Russell Yates spoke in detail about his wife Andrea Yates' severe depression during an interview with 60 Minutes that aired Sunday night on CBS.
He told the Houston Chronicle in Monday's editions that he had a legal opinion that cleared the way for him to publicly speak about his children and treatment of his wife in the months before the children were killed.
"I respect the court's order, and I tried to follow it," Yates said. "Otherwise, I would have said more."
Harris County District Attorney Chuck Rosenthal also appeared on the show and discussed why he thought seeking the death penalty is appropriate for Andrea Yates.
Both Yates and Rosenthal could face up to six months in jail and up to a $500 fine for contempt of court by granting the interviews.
State District Judge Belinda Hill imposed the gag order on June 26, forbidding witnesses from talking to the media.
Andrea Yates is charged with capital murder in the June 20 deaths of three of the five children. Yates has pleaded innocent by reason of insanity. Jury selection is scheduled to begin Jan. 7. If convicted, she could be sentenced to death.
On the program, Russell Yates said he blames doctors and hospitals for not properly treating his wife.
"I don't blame her a bit," Yates said. "If she received the medical treatment that she deserved, then the kids would be alive and well. And Andrea would be well on her way to recovery."
Andrea Yates was treated off and on for depression and two suicide attempts after the birth of her fourth child. After the birth of their fifth child, her condition seemed to worsen, her husband said.
She was last admitted to the Devereux Texas Treatment Network in May after she filled up the bathtub but refused to tell anyone why.
She was discharged, Russell Yates said, even though her medical chart indicated she still exhibited paranoid thought patterns and impaired judgment.
"I mean there's not, there's absolutely no reason she should have been let out of that hospital," Yates said on the program. "It was just incomprehensible."
He said he had hoped his wife would be readmitted for treatment during her last visit with Dr. Mohammad Saeed.

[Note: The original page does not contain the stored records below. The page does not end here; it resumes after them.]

(** * Roster_Fc: the roster engine and the replacement handler

    A shallow embedding of [roster_engine.py] (history analysis, the CP-SAT
    model built by [generate_roster], the result table) and of the
    "Find Replacement" handler of [app.py], with the properties the design
    document states about them.

    Python integers are [Z]; Python lists are [list]; the insertion-ordered
    dict [employee_dna] is an association list; exceptions are an error
    monad.  The CP-SAT model is the sequence of calls made on [model], and a
    solver response is a status with a value for every variable. *)

From Stdlib Require Import String Ascii DecimalString.
From Stdlib Require Import ZArith List Bool Lia.
From Stdlib Require Import Permutation Sorted.
Import ListNotations.

Local Open Scope Z_scope.

(** ** Exceptions *)

Inductive exn : Type :=
| IllegalMonthError
| ValueError
| OverflowError
| KeyError
| IndexError.

Inductive outcome (A : Type) : Type :=
| Returned (a : A)
| Raised (e : exn).

Arguments Returned {A} a.
Arguments Raised {A} e.

Definition bind {A B : Type} (m : outcome A) (k : A -> outcome B) : outcome B :=
  match m with
  | Returned a => k a
  | Raised e => Raised e
  end.

Notation "x <- m ;; k" := (bind m (fun x => k))
  (at level 61, m at next level, right associativity).

Fixpoint mapM {A B : Type} (f : A -> outcome B) (l : list A) : outcome (list B) :=
  match l with
  | [] => Returned []
  | a :: l' =>
      b <- f a ;;
      bs <- mapM f l' ;;
      Returned (b :: bs)
  end.

(** [enumerate l] pairs every element with its index, as Python's
    [enumerate]; [for e in range(len(l))] followed by [l[e]] visits the same
    pairs. *)
Definition enumerate {A : Type} (l : list A) : list (nat * A) :=
  combine (seq 0 (length l)) l.

(** ** The calendar: CPython's [calendar.monthrange] and [datetime.date] *)

Module datetime.

Definition MINYEAR : Z := 1.
Definition MAXYEAR : Z := 9999.

Record date : Type := mkdate { year : Z; month : Z; day : Z }.

Definition _is_leap (year : Z) : bool :=
  (year mod 4 =? 0) && (negb (year mod 100 =? 0) || (year mod 400 =? 0)).

Definition _DAYS_IN_MONTH : list Z :=
  [-1; 31; 28; 31; 30; 31; 30; 31; 31; 30; 31; 30; 31].

Definition _DAYS_BEFORE_MONTH : list Z :=
  [-1; 0; 31; 59; 90; 120; 151; 181; 212; 243; 273; 304; 334].

Definition _days_in_month (year month : Z) : Z :=
  if (month =? 2) && _is_leap year then 29
  else nth (Z.to_nat month) _DAYS_IN_MONTH 0.

Definition _days_before_year (year : Z) : Z :=
  let y := year - 1 in
  y * 365 + y / 4 - y / 100 + y / 400.

Definition _days_before_month (year month : Z) : Z :=
  nth (Z.to_nat month) _DAYS_BEFORE_MONTH 0
  + (if (2 <? month) && _is_leap year then 1 else 0).

Definition _ymd2ord (year month day : Z) : Z :=
  _days_before_year year + _days_before_month year month + day.

(** The constructor is C code: each argument is first converted to a C
    [int], and a Python integer outside [-2^31, 2^31 - 1] does not convert. *)
Definition INT_MIN : Z := -2147483648.
Definition INT_MAX : Z := 2147483647.

Definition fits_int (z : Z) : bool := (INT_MIN <=? z) && (z <=? INT_MAX).

(** [datetime.date(year, month, day)]: the three arguments are converted,
    then the constructor checks its fields. *)
Definition new (year month day : Z) : outcome date :=
  if negb (fits_int year && fits_int month && fits_int day) then Raised OverflowError
  else if negb ((MINYEAR <=? year) && (year <=? MAXYEAR)) then Raised ValueError
  else if negb ((1 <=? month) && (month <=? 12)) then Raised ValueError
  else if negb ((1 <=? day) && (day <=? _days_in_month year month))
       then Raised ValueError
  else Returned (mkdate year month day).

Definition toordinal (d : date) : Z := _ymd2ord (year d) (month d) (day d).

(** Monday is 0, Saturday is 5, Sunday is 6. *)
Definition weekday (d : date) : Z := (toordinal d + 6) mod 7.

End datetime.

Module calendar.

Definition isleap (year : Z) : bool :=
  (year mod 4 =? 0) && (negb (year mod 100 =? 0) || (year mod 400 =? 0)).

Definition mdays : list Z := [0; 31; 28; 31; 30; 31; 30; 31; 31; 30; 31; 30; 31].

Definition weekday (year month day : Z) : Z :=
  let year :=
    if negb ((datetime.MINYEAR <=? year) && (year <=? datetime.MAXYEAR))
    then 2000 + year mod 400 else year in
  datetime.weekday (datetime.mkdate year month day).

(** [calendar.monthrange(year, month)]: weekday of the first day and the
    number of days of the month. *)
Definition monthrange (year month : Z) : outcome (Z * Z) :=
  if negb ((1 <=? month) && (month <=? 12)) then Raised IllegalMonthError
  else
    let day1 := weekday year month 1 in
    let ndays :=
      nth (Z.to_nat month) mdays 0
      + (if (month =? 2) && isleap year then 1 else 0) in
    Returned (day1, ndays).

End calendar.

(** ** Sunday-to-Saturday weeks (roster_engine.py, lines 136-149) *)

Definition week_step (st : list (list nat) * list nat) (p : nat * datetime.date)
  : list (list nat) * list nat :=
  let '(weeks, current_week) := st in
  let current_week := current_week ++ [fst p] in
  if datetime.weekday (snd p) =? 5
  then (weeks ++ [current_week], [])
  else (weeks, current_week).

Definition group_weeks (dates : list datetime.date) : list (list nat) :=
  let '(weeks, current_week) := fold_left week_step (enumerate dates) ([], []) in
  match current_week with
  | [] => weeks
  | _ :: _ => weeks ++ [current_week]
  end.

(** Lines 83-85: [num_days] and the list [dates] of the target month. *)
Definition month_calendar (year month : Z) : outcome (nat * list datetime.date) :=
  mr <- calendar.monthrange year month ;;
  let num_days := Z.to_nat (snd mr) in
  dates <- mapM (fun day => datetime.new year month (Z.of_nat day))
                (seq 1 num_days) ;;
  Returned (num_days, dates).

(** ** Python strings and table cells

    A Python [str] is a sequence of Unicode code points.  A text between
    quotes stands for its ASCII characters, one code point each. *)

Definition str : Type := list Z.

Definition str_of (s : string) : str :=
  map (fun c => Z.of_nat (nat_of_ascii c)) (list_ascii_of_string s).

Arguments str_of s%_string.

Coercion str_of : string >-> str.

(** [==] and [<=] on [str]: by code points, in lexical order. *)
Fixpoint str_eqb (s t : str) : bool :=
  match s, t with
  | [], [] => true
  | a :: s', b :: t' => (a =? b) && str_eqb s' t'
  | _, _ => false
  end.

Arguments str_eqb (s t)%_string.

Fixpoint str_leb (s t : str) : bool :=
  match s, t with
  | [], _ => true
  | _ :: _, [] => false
  | a :: s', b :: t' => if a =? b then str_leb s' t' else a <? b
  end.

(** The code points for which [str.isspace] holds; [str.strip] removes
    them from both ends of a text.  Besides the ASCII ones they are NEL,
    the no-break space, the Ogham space mark, the spaces U+2000 to U+200A,
    the line and paragraph separators, the narrow no-break space, the
    medium mathematical space and the ideographic space. *)
Definition whitespace : list Z :=
  [0x09; 0x0A; 0x0B; 0x0C; 0x0D; 0x1C; 0x1D; 0x1E; 0x1F; 0x20; 0x85; 0xA0; 0x1680;
   0x2000; 0x2001; 0x2002; 0x2003; 0x2004; 0x2005; 0x2006; 0x2007; 0x2008; 0x2009;
   0x200A; 0x2028; 0x2029; 0x202F; 0x205F; 0x3000].

Definition isspace (c : Z) : bool := existsb (Z.eqb c) whitespace.

Fixpoint lstrip (s : str) : str :=
  match s with
  | [] => []
  | c :: s' => if isspace c then lstrip s' else s
  end.

Fixpoint rstrip (s : str) : str :=
  match s with
  | [] => []
  | c :: s' =>
      match rstrip s' with
      | [] => if isspace c then [] else [c]
      | r => c :: r
      end
  end.

Definition strip (s : str) : str := rstrip (lstrip s).

(** [str.upper] replaces every code point by its full upper-case mapping
    in the Unicode Character Database (here version 14.0, as in CPython
    3.11).  The mapping is one code point for most letters and two or three
    for some ([upper_special], from SpecialCasing.txt).  An entry
    [(first, last, step, upper_first)] of [upper_ranges] maps the code points
    [first], [first + step], ..., [last] to [upper_first],
    [upper_first + step], ...; every other code point is its own upper
    case. *)
Definition upper_ranges : list (Z * Z * Z * Z) :=
  [(0x0061, 0x007A, 1, 0x0041); (0x00B5, 0x00B5, 1, 0x039C); (0x00E0, 0x00F6, 1, 0x00C0);
   (0x00F8, 0x00FE, 1, 0x00D8); (0x00FF, 0x00FF, 1, 0x0178); (0x0101, 0x012F, 2, 0x0100);
   (0x0131, 0x0131, 1, 0x0049); (0x0133, 0x0137, 2, 0x0132); (0x013A, 0x0148, 2, 0x0139);
   (0x014B, 0x0177, 2, 0x014A); (0x017A, 0x017E, 2, 0x0179); (0x017F, 0x017F, 1, 0x0053);
   (0x0180, 0x0180, 1, 0x0243); (0x0183, 0x0185, 2, 0x0182); (0x0188, 0x0188, 1, 0x0187);
   (0x018C, 0x018C, 1, 0x018B); (0x0192, 0x0192, 1, 0x0191); (0x0195, 0x0195, 1, 0x01F6);
   (0x0199, 0x0199, 1, 0x0198); (0x019A, 0x019A, 1, 0x023D); (0x019E, 0x019E, 1, 0x0220);
   (0x01A1, 0x01A5, 2, 0x01A0); (0x01A8, 0x01A8, 1, 0x01A7); (0x01AD, 0x01AD, 1, 0x01AC);
   (0x01B0, 0x01B0, 1, 0x01AF); (0x01B4, 0x01B6, 2, 0x01B3); (0x01B9, 0x01B9, 1, 0x01B8);
   (0x01BD, 0x01BD, 1, 0x01BC); (0x01BF, 0x01BF, 1, 0x01F7); (0x01C5, 0x01C5, 1, 0x01C4);
   (0x01C6, 0x01C6, 1, 0x01C4); (0x01C8, 0x01C8, 1, 0x01C7); (0x01C9, 0x01C9, 1, 0x01C7);
   (0x01CB, 0x01CB, 1, 0x01CA); (0x01CC, 0x01CC, 1, 0x01CA); (0x01CE, 0x01DC, 2, 0x01CD);
   (0x01DD, 0x01DD, 1, 0x018E); (0x01DF, 0x01EF, 2, 0x01DE); (0x01F2, 0x01F2, 1, 0x01F1);
   (0x01F3, 0x01F3, 1, 0x01F1); (0x01F5, 0x01F5, 1, 0x01F4); (0x01F9, 0x021F, 2, 0x01F8);
   (0x0223, 0x0233, 2, 0x0222); (0x023C, 0x023C, 1, 0x023B); (0x023F, 0x0240, 1, 0x2C7E);
   (0x0242, 0x0242, 1, 0x0241); (0x0247, 0x024F, 2, 0x0246); (0x0250, 0x0250, 1, 0x2C6F);
   (0x0251, 0x0251, 1, 0x2C6D); (0x0252, 0x0252, 1, 0x2C70); (0x0253, 0x0253, 1, 0x0181);
   (0x0254, 0x0254, 1, 0x0186); (0x0256, 0x0257, 1, 0x0189); (0x0259, 0x0259, 1, 0x018F);
   (0x025B, 0x025B, 1, 0x0190); (0x025C, 0x025C, 1, 0xA7AB); (0x0260, 0x0260, 1, 0x0193);
   (0x0261, 0x0261, 1, 0xA7AC); (0x0263, 0x0263, 1, 0x0194); (0x0265, 0x0265, 1, 0xA78D);
   (0x0266, 0x0266, 1, 0xA7AA); (0x0268, 0x0268, 1, 0x0197); (0x0269, 0x0269, 1, 0x0196);
   (0x026A, 0x026A, 1, 0xA7AE); (0x026B, 0x026B, 1, 0x2C62); (0x026C, 0x026C, 1, 0xA7AD);
   (0x026F, 0x026F, 1, 0x019C); (0x0271, 0x0271, 1, 0x2C6E); (0x0272, 0x0272, 1, 0x019D);
   (0x0275, 0x0275, 1, 0x019F); (0x027D, 0x027D, 1, 0x2C64); (0x0280, 0x0280, 1, 0x01A6);
   (0x0282, 0x0282, 1, 0xA7C5); (0x0283, 0x0283, 1, 0x01A9); (0x0287, 0x0287, 1, 0xA7B1);
   (0x0288, 0x0288, 1, 0x01AE); (0x0289, 0x0289, 1, 0x0244); (0x028A, 0x028B, 1, 0x01B1);
   (0x028C, 0x028C, 1, 0x0245); (0x0292, 0x0292, 1, 0x01B7); (0x029D, 0x029D, 1, 0xA7B2);
   (0x029E, 0x029E, 1, 0xA7B0); (0x0345, 0x0345, 1, 0x0399); (0x0371, 0x0373, 2, 0x0370);
   (0x0377, 0x0377, 1, 0x0376); (0x037B, 0x037D, 1, 0x03FD); (0x03AC, 0x03AC, 1, 0x0386);
   (0x03AD, 0x03AF, 1, 0x0388); (0x03B1, 0x03C1, 1, 0x0391); (0x03C2, 0x03C2, 1, 0x03A3);
   (0x03C3, 0x03CB, 1, 0x03A3); (0x03CC, 0x03CC, 1, 0x038C); (0x03CD, 0x03CE, 1, 0x038E);
   (0x03D0, 0x03D0, 1, 0x0392); (0x03D1, 0x03D1, 1, 0x0398); (0x03D5, 0x03D5, 1, 0x03A6);
   (0x03D6, 0x03D6, 1, 0x03A0); (0x03D7, 0x03D7, 1, 0x03CF); (0x03D9, 0x03EF, 2, 0x03D8);
   (0x03F0, 0x03F0, 1, 0x039A); (0x03F1, 0x03F1, 1, 0x03A1); (0x03F2, 0x03F2, 1, 0x03F9);
   (0x03F3, 0x03F3, 1, 0x037F); (0x03F5, 0x03F5, 1, 0x0395); (0x03F8, 0x03F8, 1, 0x03F7);
   (0x03FB, 0x03FB, 1, 0x03FA); (0x0430, 0x044F, 1, 0x0410); (0x0450, 0x045F, 1, 0x0400);
   (0x0461, 0x0481, 2, 0x0460); (0x048B, 0x04BF, 2, 0x048A); (0x04C2, 0x04CE, 2, 0x04C1);
   (0x04CF, 0x04CF, 1, 0x04C0); (0x04D1, 0x052F, 2, 0x04D0); (0x0561, 0x0586, 1, 0x0531);
   (0x10D0, 0x10FA, 1, 0x1C90); (0x10FD, 0x10FF, 1, 0x1CBD); (0x13F8, 0x13FD, 1, 0x13F0);
   (0x1C80, 0x1C80, 1, 0x0412); (0x1C81, 0x1C81, 1, 0x0414); (0x1C82, 0x1C82, 1, 0x041E);
   (0x1C83, 0x1C84, 1, 0x0421); (0x1C85, 0x1C85, 1, 0x0422); (0x1C86, 0x1C86, 1, 0x042A);
   (0x1C87, 0x1C87, 1, 0x0462); (0x1C88, 0x1C88, 1, 0xA64A); (0x1D79, 0x1D79, 1, 0xA77D);
   (0x1D7D, 0x1D7D, 1, 0x2C63); (0x1D8E, 0x1D8E, 1, 0xA7C6); (0x1E01, 0x1E95, 2, 0x1E00);
   (0x1E9B, 0x1E9B, 1, 0x1E60); (0x1EA1, 0x1EFF, 2, 0x1EA0); (0x1F00, 0x1F07, 1, 0x1F08);
   (0x1F10, 0x1F15, 1, 0x1F18); (0x1F20, 0x1F27, 1, 0x1F28); (0x1F30, 0x1F37, 1, 0x1F38);
   (0x1F40, 0x1F45, 1, 0x1F48); (0x1F51, 0x1F57, 2, 0x1F59); (0x1F60, 0x1F67, 1, 0x1F68);
   (0x1F70, 0x1F71, 1, 0x1FBA); (0x1F72, 0x1F75, 1, 0x1FC8); (0x1F76, 0x1F77, 1, 0x1FDA);
   (0x1F78, 0x1F79, 1, 0x1FF8); (0x1F7A, 0x1F7B, 1, 0x1FEA); (0x1F7C, 0x1F7D, 1, 0x1FFA);
   (0x1FB0, 0x1FB1, 1, 0x1FB8); (0x1FBE, 0x1FBE, 1, 0x0399); (0x1FD0, 0x1FD1, 1, 0x1FD8);
   (0x1FE0, 0x1FE1, 1, 0x1FE8); (0x1FE5, 0x1FE5, 1, 0x1FEC); (0x214E, 0x214E, 1, 0x2132);
   (0x2170, 0x217F, 1, 0x2160); (0x2184, 0x2184, 1, 0x2183); (0x24D0, 0x24E9, 1, 0x24B6);
   (0x2C30, 0x2C5F, 1, 0x2C00); (0x2C61, 0x2C61, 1, 0x2C60); (0x2C65, 0x2C65, 1, 0x023A);
   (0x2C66, 0x2C66, 1, 0x023E); (0x2C68, 0x2C6C, 2, 0x2C67); (0x2C73, 0x2C73, 1, 0x2C72);
   (0x2C76, 0x2C76, 1, 0x2C75); (0x2C81, 0x2CE3, 2, 0x2C80); (0x2CEC, 0x2CEE, 2, 0x2CEB);
   (0x2CF3, 0x2CF3, 1, 0x2CF2); (0x2D00, 0x2D25, 1, 0x10A0); (0x2D27, 0x2D27, 1, 0x10C7);
   (0x2D2D, 0x2D2D, 1, 0x10CD); (0xA641, 0xA66D, 2, 0xA640); (0xA681, 0xA69B, 2, 0xA680);
   (0xA723, 0xA72F, 2, 0xA722); (0xA733, 0xA76F, 2, 0xA732); (0xA77A, 0xA77C, 2, 0xA779);
   (0xA77F, 0xA787, 2, 0xA77E); (0xA78C, 0xA78C, 1, 0xA78B); (0xA791, 0xA793, 2, 0xA790);
   (0xA794, 0xA794, 1, 0xA7C4); (0xA797, 0xA7A9, 2, 0xA796); (0xA7B5, 0xA7C3, 2, 0xA7B4);
   (0xA7C8, 0xA7CA, 2, 0xA7C7); (0xA7D1, 0xA7D1, 1, 0xA7D0); (0xA7D7, 0xA7D9, 2, 0xA7D6);
   (0xA7F6, 0xA7F6, 1, 0xA7F5); (0xAB53, 0xAB53, 1, 0xA7B3); (0xAB70, 0xABBF, 1, 0x13A0);
   (0xFF41, 0xFF5A, 1, 0xFF21); (0x10428, 0x1044F, 1, 0x10400);
   (0x104D8, 0x104FB, 1, 0x104B0); (0x10597, 0x105BB, 2, 0x10570);
   (0x10598, 0x105A0, 2, 0x10571); (0x105A4, 0x105B0, 2, 0x1057D);
   (0x105B4, 0x105B8, 2, 0x1058D); (0x105BC, 0x105BC, 1, 0x10595);
   (0x10CC0, 0x10CF2, 1, 0x10C80); (0x118C0, 0x118DF, 1, 0x118A0);
   (0x16E60, 0x16E7F, 1, 0x16E40); (0x1E922, 0x1E943, 1, 0x1E900)].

"I didn't actually come out and say it. But yeah, we were desperate. She was so sick. And I was at my wits' end," Yates said. He said Saeed ended the meeting "by giving her a pep talk," telling her to "think positive thoughts, not negative thoughts."
Saeed declined to be interviewed for the program, but he wrote in her records that he feared she was developing dangerous side effects from the medication and, he wrote, she denied having psychotic symptoms.
On Friday, a recording of Andrea Yates' 911 call was placed in her court file. Despite questioning by a Houston Police Department dispatcher, Yates would not say why she wanted police to come to her home.
"Uh, I just need them to come," Yates answered in a flat voice when she was asked about her problem.